Genes that Control Color
Several key genes influence coat color:
-
B gene (Black): determines whether eumelanin is black, chocolate, or cinnamon.
-
D gene (Dilution): dilutes black -> gray (blue), chocolate -> lilac, cinnamon -> fawn, orange -> cream.
-
O gene (Orange): converts eumelanin into pheomelanin, making cats orange or tortoiseshell.
-
A gene (Agouti): controls whether hairs are banded (tabby) or solid.
-
W gene (White): masks all pigment (solid white cats).
-
S gene (Spotting): creates white patches (bicolor, tuxedo, etc.).
Coat Patterns
-
Tabby: striped, spotted, or swirled (from agouti gene expression)
-
Solid: full color, no visible pattern
-
Tortoiseshell & Calico: mix of black and orange due to the X chromosome (why they’re almost always female)
-
Pointed (Siamese, Himalayan): cooler body parts (ears, tail, paws, face) show darker pigment due to a temperature-sensitive gene
Other Factors
-
Length & texture of fur: changes how the color looks (long fur makes colors appear lighter or “smoky”)
-
Age: kittens may be born lighter/darker and change as they grow
-
Sunlight: dark cats can “rust” into brownish shades if exposed to sun often
Key Genes Controlling Coat Color
A. Color Basics
|
Gene |
Function |
Variants |
|
B (Black) |
Controls eumelanin darkness |
B (black) > b (chocolate) > b' (cinnamon) |
|
O (Orange) |
Switches eumelanin → pheomelanin |
O (orange) > o (non-orange) |
|
D (Dilution) |
Lightens pigments |
D (full color) > d (dilute) |
Example:
B + O + D = Vibrant orange
B + o + d = Gray ("blue")
B. White Patterns
|
Gene |
Role |
Outcome |
Gene |
|
Agouti (A) |
Controls banding on hairs |
A (tabby) > a (solid) |
Agouti (A) |
|
Tabby Modifiers |
Refines pattern |
Mackerel (stripes), Classic (swirls), Ticked |
Tabby Modifiers |
|
Inhibitor (I) |
Blocks pigment at hair base |
Smoke or silver coats |
Inhibitor (I) |
Sex-Linked Traits
Orange gene (O) is X-linked:
Males (XY): Only need one O gene to be orange.
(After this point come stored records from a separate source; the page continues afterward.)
(* ===== verification/IdleServer.v ===== *)
(** * The idle-connection server on the timer list

    [InactiveLink]'s event loop instantiated with the container it uses,
    [ListTimer]'s doubly linked list, on a run that accepts a client, reads from
    it, and closes it when it has been idle for fifteen seconds. *)

From S2P Require Import Prelude Dll TimerQueue ListTimer InactiveLink.

(** [main]'s state before its loop: no clients, an empty list, no timers. *)
Definition initial : server (Q := sort_timer_list) := Server (empty_list ∅) ∅ false false ∅ [].

Definition bytes_of (z : list Z) : list ascii := (fun x => ascii_of_nat (Z.to_nat x)) <$> z.

(** Descriptor 7 is accepted at 100 and sends a byte at 104; alarms arrive
    at 115 and 120; then SIGTERM. *)
Definition example_polls : list poll_result :=
  [PollEvents [EvListen 7 100 1%positive] 100;
   PollEvents [EvClient 7 104 (RecvData (bytes_of [65]))] 104;
   PollEvents [EvPipe (RecvData (bytes_of [14]))] 115;
   PollEvents [EvPipe (RecvData (bytes_of [14; 15]))] 120].

Lemma initial_refines : refines 0 (Spec ∅ false false) ∅ initial.
Proof.
  constructor; cbn; [|set_solver|intros ?? []%lookup_empty_Some|
    intros ?? []%lookup_empty_Some|done|done].
  exists []. split_ands; [by constructor; cbn; [constructor|..]|constructor| |done].
  by intros l [? ?].
Qed.

(** The alarm at 115 leaves the client alone, the one at 120 closes it. *)
Example example_run :
  (fun r => match r with Ok (w, b) => Some (trace w, conns w, b) | Err _ => None end)
    (run 5 initial example_polls)
  = Some ([Alarm 5; Close 7; EpollDel 0 7; Alarm 5; EpollAdd 5 7], ∅, true).
Proof. vm_compute. reflexivity. Qed.

(** Replace the state that a computed step returns by its normal form. *)
Ltac step_state := let w := fresh in let Hw := fresh in
  intros w Hw; vm_compute in Hw; injection Hw as <-.

(** The same, but [accept] fails at 105. *)
Definition failed_polls : list poll_result :=
  [PollEvents [EvListen 7 100 1%positive] 100; PollEvents [EvListen (-1) 105 2%positive] 105].

(** Runs and the table's answer are computed, the hypotheses discharged. *)
Ltac polls_are_ok :=
  repeat match goal with
    | |- _ /\ _ => split
    | |- forall w1 w2 : server, _ -> _ -> _ => do 2 (let w := fresh in intros w)
    | |- _ = Ok _ -> _ => let Hw := fresh in
        intros Hw; vm_compute in Hw; (discriminate Hw || injection Hw as <-)
    | |- forall w, _ = Ok w -> _ => let w := fresh in let Hw := fresh in
        intros w Hw; vm_compute in Hw; (discriminate Hw || injection Hw as <-)
    | |- forall M, q_holds _ M -> _ => intros M; apply holds_fresh; vm_compute; reflexivity
    | |- _ ∈ _ => apply (bool_decide_unpack _); vm_compute; exact I
    | |- _ ∉ _ => apply (bool_decide_unpack _); vm_compute; exact I
    | |- _ <= _ => vm_compute; discriminate
    | |- True => exact I
    | |- _ = _ => vm_compute; reflexivity
    | |- polls_ok _ _ _ _ => cbn [polls_ok example_polls failed_polls]
    | |- events_ok _ _ _ _ => cbn [events_ok event_ok]
    end.

Lemma server_refines_witness :
  (exists m' clock' w' M',
     spec_run (Spec ∅ false false) example_polls = Ok (m', true) /\
     run 5 initial example_polls = Ok (w', true) /\ refines clock' m' M' w') /\
  run 5 initial failed_polls = Err OutOfBounds.
Proof.
  split.
  - destruct (spec_run (Spec ∅ false false) example_polls) as [[m' gone]|] eqn:E; [|vm_compute in E; discriminate E].
    pose proof (server_refines 5 0 (Spec ∅ false false) ∅ initial example_polls initial_refines) as H.
    rewrite E in H. assert (gone = true) as -> by (vm_compute in E; by injection E).
    destruct H as (clock' & w' & M' & Hr & Href); [polls_are_ok|].
    by exists m', clock', w', M'.
  - exact (server_refines 5 0 (Spec ∅ false false) ∅ initial failed_polls initial_refines ltac:(polls_are_ok)).
Defined.

(** One client, accepted at 100. *)
Definition one_client : server (Q := sort_timer_list) :=
  Server (SortTimerList {[1%positive := Node (UtilTimer 115 (Some 1) 7) None None]}
      (Some 1%positive) (Some 1%positive))
    {[7 := ClientData 7 [] (Some 1%positive)]} true false {[7]} [].

Definition one_M : gmap loc util_timer := {[1%positive := UtilTimer 115 (Some 1) 7]}.
Definition one_spec : spec := Spec {[7 := 115]} true false.

Lemma one_client_refines :
  refines 100 one_spec one_M one_client.
Proof.
  unfold one_M. constructor; cbn; [|set_solver| | |done|done].
  - exists [(1%positive, UtilTimer 115 (Some 1) 7)].
    split_ands; [constructor; cbn|repeat constructor| |done].
    + repeat constructor. set_solver.
    + done.
    + done.
    + done.
    + intros l [? Hl]. cbn in Hl. apply lookup_singleton_Some in Hl as [<- _]. set_solver.
  - intros fd d [<- <-]%lookup_singleton_Some. split_ands; [done|done|].
    eexists _, _. split_ands; [apply lookup_singleton_eq|done|done|]. apply lookup_singleton_eq.
  - intros t v Hv. apply lookup_singleton_Some in Hv as [<- <-]. split; [set_solver|].
    eexists. split; [apply lookup_singleton_eq|done].
Qed.

Lemma tick_closes_idle_witness :
  exists w' ys, timer_handler one_client 120 = Ok w' /\
    refines 120 (Spec (filter (fun kv => 120 < kv.2) (deadlines one_spec)) true false)
      (filter (fun kv => 120 < expire kv.2) one_M) w' /\
    trace w' = Alarm TIMESLOT :: closes (fds_of ys) ++ [] /\
    ascending ys /\ ys ≡ₚ map_to_list (filter (fun kv => expire kv.2 <= 120) one_M).
Proof.
  apply (tick_closes_idle 100 one_spec one_M one_client 120).
  - exact one_client_refines.
  - vm_compute. discriminate.
Defined.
Females (XX): Need two O genes: 80% of orange cats are male.
Tortoiseshell/Calico:
Requires two X chromosomes + mix of O/o genes: Almost always female (rare males are XXY).
Real-World Examples
|
Cat |
Genotype |
Appearance |
|
Black Cat |
aa + B_ + dd |
Solid gray ("blue") |
|
Orange Tabby |
AA + O + D |
Bright stripes |
|
Tortoiseshell |
X^O X^o + aa |
Black/orange patches |
|
White Cat |
WW or W_ |
Pure white (may have deafness risk) |
|
Siamese |
c^s c^s (temperature-sensitive albino) |
Dark points + pale body |
Key Takeaways
All colors derive from eumelanin (black/brown) and pheomelanin (red/yellow)
Dilution genes create variations (gray, cream)
White masking and spotting genes override base colors
Tabby patterns require the agouti gene
Sex chromosomes control orange/calico/tortie patterns
In short: a cat’s coat color is the result of pigments (black vs. red), genes (that dilute, block, or mix them), and patterns (tabby, solid, patched, pointed).
In Saving the Michi AR, there are in total 12 pictures of feral michis that were found in the wild. Can you find them all?